Les missions de reconnaissance dans la vallée de l'Uzbeen devaient reprendre ce jeudi.

Témoignages à posteriori

Documentaire “L'embuscade” en 2013 de Jérôme FRITEL : https://www.youtube.com/watch?v=NEOxgUMVTbI

Témoignages dans ce documentaire de :

Documentaire “Sous le feu des talibans” en 2023 de l'association Vétérans de France : https://www.youtube.com/watch?v=0-tXBktoFI4

Témoignage du 1CL Mayeul BESSON, 15 ans après.

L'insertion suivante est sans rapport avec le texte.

(* ===== verification/Controller.v ===== *)
(** * The Service controller (internal/controller)

    [Reconcile] and everything it calls, over a world made of the cluster (behind
    the [Client] interface), the provider's state (behind [Provider]) and the
    reconciler's metrics.  controller-runtime's finalizer helpers and
    apimachinery's [IntOrString.String] are parameters. *)
From S2P Require Import Prelude GoStrings GoSort NetIP Kube Client Provider IPAM Status Backends GoTime Config Metrics.
Local Open Scope Z_scope.

Definition serviceFinalizer : string := "iedge.local/service-lb-finalizer".

(** controllerutil's [ContainsFinalizer], [AddFinalizer] and [RemoveFinalizer], on the
    list of finalizers of the object *)
Class FinalizerUtil := {
  ContainsFinalizer : list string → string → bool;
  AddFinalizer : list string → string → list string;
  RemoveFinalizer : list string → string → list string;
  ContainsFinalizer_spec : ∀ l f, ContainsFinalizer l f = true ↔ f ∈ l;
  AddFinalizer_spec : ∀ l f x, x ∈ AddFinalizer l f ↔ x = f ∨ x ∈ l;
  RemoveFinalizer_spec : ∀ l f x, x ∈ RemoveFinalizer l f ↔ x ≠ f ∧ x ∈ l;
}.

(** ** service_filter.go *)
Definition isManagedLoadBalancerService (service : option KService) (expectedLoadBalancerClass : string) : bool :=
  match service with
  | None => false
  | Some s =>
    if bool_decide (ksType s ≠ ServiceTypeLoadBalancer) then false else
    match ksLoadBalancerClass s with
    | None => false
    | Some c => bool_decide (c = expectedLoadBalancerClass)
    end
  end.

Definition serviceLoadBalancerClass (service : option KService) : string :=
  match service with
  | Some s => default "" (ksLoadBalancerClass s)
  | None => ""
  end.

Definition deletionTimestampChanged (oldService newService : option KService) : bool :=
  match oldService, newService with
  | None, None => false
  | None, Some n => bool_decide (ksDeletionTimestamp n ≠ None)
  | Some o, None => bool_decide (ksDeletionTimestamp o ≠ None)
  | Some o, Some n =>
    match ksDeletionTimestamp o, ksDeletionTimestamp n with
    | None, None => false
    | None, Some _ | Some _, None => true
    | Some t, Some t' => negb (bool_decide (t = t'))
    end
  end.

(** Watch events; the objects of an update are [None] when they have another type. *)
Inductive WatchEvent (A : Type) : Type :=
| EvCreate
| EvUpdate (old new : option A)
| EvDelete
| EvGeneric.
Global Arguments EvCreate {A}.
Global Arguments EvUpdate {A} _ _.
Global Arguments EvDelete {A}.
Global Arguments EvGeneric {A}.
(** *** A cache that lags *)

(** A Service without an address blocks nothing, so two of them are offered the same. *)
Lemma in_use_mono a s1 s2 l addr :
  (∀ x, x ∈ l → serviceKey (Some x) = serviceKey (Some s2) → ksIngress x = []) →
  in_use a s1 l addr → in_use a s2 l addr.
Proof.
  intros H2 (x & Hx & (Hd & _ & Hm) & Hp). exists x. split_and!; [done| |done].
  split_and!; [done| |done]. intros Hk. destruct Hp as (i & Hi & _). rewrite (H2 x Hx Hk) in Hi. by apply not_elem_of_nil in Hi.
Qed.

Lemma allocate_same a s1 s2 l al1 al2 :
  ksIngress s1 = [] → ksIngress s2 = [] →
  (∀ x, x ∈ l → serviceKey (Some x) = serviceKey (Some s1) → ksIngress x = []) →
  (∀ x, x ∈ l → serviceKey (Some x) = serviceKey (Some s2) → ksIngress x = []) →
  Allocate a (Some s1) l = Ok al1 → Allocate a (Some s2) l = Ok al2 → allocIP al1 = allocIP al2.
Proof.
  intros E1 E2 H1 H2 Ha1 Ha2.
  apply Allocate_cases in Ha1 as [(_ & Hx & _)|[_ Ha1]]; [cbn in Hx; by rewrite E1 in Hx|].
  apply Allocate_cases in Ha2 as [(_ & Hx & _)|[_ Ha2]]; [cbn in Hx; by rewrite E2 in Hx|].
  assert (∀ x : Addr, x ∈ alPool a → free_candidate a s1 l x = free_candidate a s2 l x) as Hext.
  { intros x Hx. unfold free_candidate. apply bool_decide_ext. rewrite !used_None_spec by done.
    split; intros Hn Hu; apply Hn; by eapply in_use_mono. }
  assert (List.find (free_candidate a s1 l) (alPool a) = List.find (free_candidate a s2 l) (alPool a)) as Hf; [|congruence].
  clear -Hext. induction (alPool a) as [|x pool IH]; [done|]. cbn. rewrite Hext by set_solver.
  rewrite IH; [done|]. intros; apply Hext; set_solver.
Qed.

(** The Services that have no address yet *)
Definition unassigned c k s : Prop :=
  cServices c !! k = Some s ∧ live (LoadBalancerClass cfg) s ∧ serviceFinalizer ∈ ksFinalizers s ∧ ksIngress s = [].

(** A run that publishes an address for such a Service *)
Lemma cached_publish k s w w' :
  0 < RequeueAfter cfg → unassigned (cluster w) k s → objectKey s = k → Forall ipv4_wf (IPPool cfg) →
  Reconcile CC P cfg ios_String k w = (w', Ok (MkResult 0)) →
  ∃ alloc st, Allocate (NewAllocator (IPPool cfg) (Some (managed_by cfg))) (Some s)
      (snd <$> map_to_list (cServices (cluster w))) = Ok alloc ∧
    cServices (cluster w') = cServices (cluster w) ∧
    cs_services (server (cluster w')) =
      <[k := set_ingress st [MkIngress (AddrString (allocIP alloc)) ""]]> (cs_services (server (cluster w))).
Proof.
  intros Hreq (Hs & [Hd Hm] & Hf & Hi) Hkey Hpool. unfold Reconcile, reconcile_request.
  cbn [cl_get cachedClient cluster set_metrics]. rewrite Hs, Hd, Hm. rewrite bool_decide_eq_false_2 by tauto. cbn [negb].
  unfold reconcileManagedService, ensureServiceFinalizer. rewrite (proj2 (hasFinalizer_spec s) Hf).
  unfold allocateService, listServicesForAllocation. cbn [cl_list_services cachedClient cluster set_cluster set_metrics].
  destruct (Allocate _ (Some s) _) as [alloc|[]] eqn:Ha; [|done|done|intros [= _ ?]; lia].
  unfold provisionService, listEndpointSlicesForService. cbn [cl_list_slices cachedClient cluster set_cluster set_metrics prov].
  destruct (Ensure P _ _) as [p [b|e]]; [|done]. cbn [cluster set_cluster set_prov].
  unfold UpdateServiceLoadBalancerStatus, NeedsLoadBalancerIngressUpdate. rewrite negb_involutive, Hi.
  destruct (LoadBalancerIngressEqual [] _) eqn:Heq.
  { apply ingress_equal_desired in Heq as (? & [=] & _). rewrite Forall_forall in Hpool. apply Hpool.
    by apply Allocate_free in Ha as [? _]. }
  cbn [cl_status_update cachedClient]. unfold write_through.
  destruct (cl_status_update C _ _) as [w2 [u|e]] eqn:Hu; [|done]. intros [= <-].
  apply cs_status_ok in Hu as (st & _ & _ & Hw2). exists alloc, st. cbn. split_and!; [done..|].
  rewrite Hw2. change (objectKey (set_ingress s _)) with (objectKey s). by rewrite Hkey.
Qed.

(** C39. With a cache that does not yet show the first address, two Services that have none
    get the same.  Two live managed Services have their finalizer and no address in the
    cache; both are reconciled with success while the cache stays as it is.  Then both
    publish one and the same address of the pool.  A change of the status passes no
    filter, so the two updates that brought this about give no request for either
    Service; a later event of one of them would. *)
Theorem stale_cache_duplicate k1 k2 s1 s2 w w1 w2 :
  0 < RequeueAfter cfg → Forall ipv4_wf (IPPool cfg) → cache_wf (cluster w) → k1 ≠ k2 →
  unassigned (cluster w) k1 s1 → unassigned (cluster w) k2 s2 →
  Reconcile CC P cfg ios_String k1 w = (w1, Ok (MkResult 0)) →
  Reconcile CC P cfg ios_String k2 w1 = (w2, Ok (MkResult 0)) →
  (∃ a x1 x2, a ∈ IPPool cfg ∧
    cs_services (server (cluster w2)) !! k1 = Some x1 ∧ ksIngress x1 = [MkIngress (AddrString a) ""] ∧
    cs_services (server (cluster w2)) !! k2 = Some x2 ∧ ksIngress x2 = [MkIngress (AddrString a) ""]) ∧
  ∀ x ing, serviceReconcilePredicate (EvUpdate (Some x) (Some (set_ingress x ing))) = false.
Proof.
  intros Hreq Hpool Hwf Hne Hu1 Hu2 Hr1 Hr2. pose proof Hu1 as (Hs1 & _ & _ & Hi1). pose proof Hu2 as (Hs2 & _ & _ & Hi2).
  pose proof (Hwf _ _ Hs1) as Hk1. pose proof (Hwf _ _ Hs2) as Hk2.
  destruct (cached_publish _ _ _ _ Hreq Hu1 Hk1 Hpool Hr1) as (al1 & st1 & Ha1 & Hc1 & Hw1).
  assert (unassigned (cluster w1) k2 s2) as Hu2' by (unfold unassigned; by rewrite Hc1).
  destruct (cached_publish _ _ _ _ Hreq Hu2' Hk2 Hpool Hr2) as (al2 & st2 & Ha2 & Hc2 & Hw2). rewrite Hc1 in Ha2.
  assert (∀ k s x, cServices (cluster w) !! k = Some s → ksIngress s = [] → x ∈ snd <$> map_to_list (cServices (cluster w)) →
    serviceKey (Some x) = serviceKey (Some s) → ksIngress x = []) as Hself.
  { intros k s x Hs Hi ([k' x'] & -> & Hx)%list_elem_of_fmap Hkey. apply elem_of_map_to_list in Hx. cbn in *.
    assert (k' = k) as -> by (rewrite <- (Hwf _ _ Hx), <- (Hwf _ _ Hs); exact Hkey). congruence. }
  assert (allocIP al1 = allocIP al2) as Heq
    by exact (allocate_same _ _ _ _ _ _ Hi1 Hi2 (λ x, Hself k1 s1 x Hs1 Hi1) (λ x, Hself k2 s2 x Hs2 Hi2) Ha1 Ha2).
  split.
  - eexists (allocIP al1), _, _. split; [by apply Allocate_free in Ha1 as [? _]|]. rewrite Hw2, Hw1, Heq.
    rewrite lookup_insert_ne, lookup_insert_eq, lookup_insert_eq by done. done.
  - intros x ing. cbn. rewrite bool_decide_eq_false_2 by tauto. destruct (ksDeletionTimestamp x) as [t|]; [|done].
    by rewrite bool_decide_eq_true_2.
Qed.
End cache_facts.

Témoignages des blessés juste après l'embuscade

L'embuscade du 18 août. Dossier présenté par Frédéric Pons

Le 25-09-2008

Ce que racontent les paras rescapés révèle une succession d'actes individuels de courage. Leur professionnalisme a permis de limiter les pertes et d'infliger des coups terribles aux insurgés.

Lundi 18 août, 9 heures. Une colonne blindée d'une centaine d'hommes est formée. Elle est composée de deux sections françaises embarquées sur VAB (véhicule de l'avant blindé), deux sections de l'armée afghane formées par les Français, douze hommes des forces spéciales américaines, dont une équipe de guidage aérien. Estimation du renseignement militaire : "La menace a jusqu'alors été le fait d'individus ou de petits groupes commettant des actions isolées. L'insurrection n'y a jamais démontré la capacité ou l'intention de réaliser des actions coordonnées d'ampleur significative"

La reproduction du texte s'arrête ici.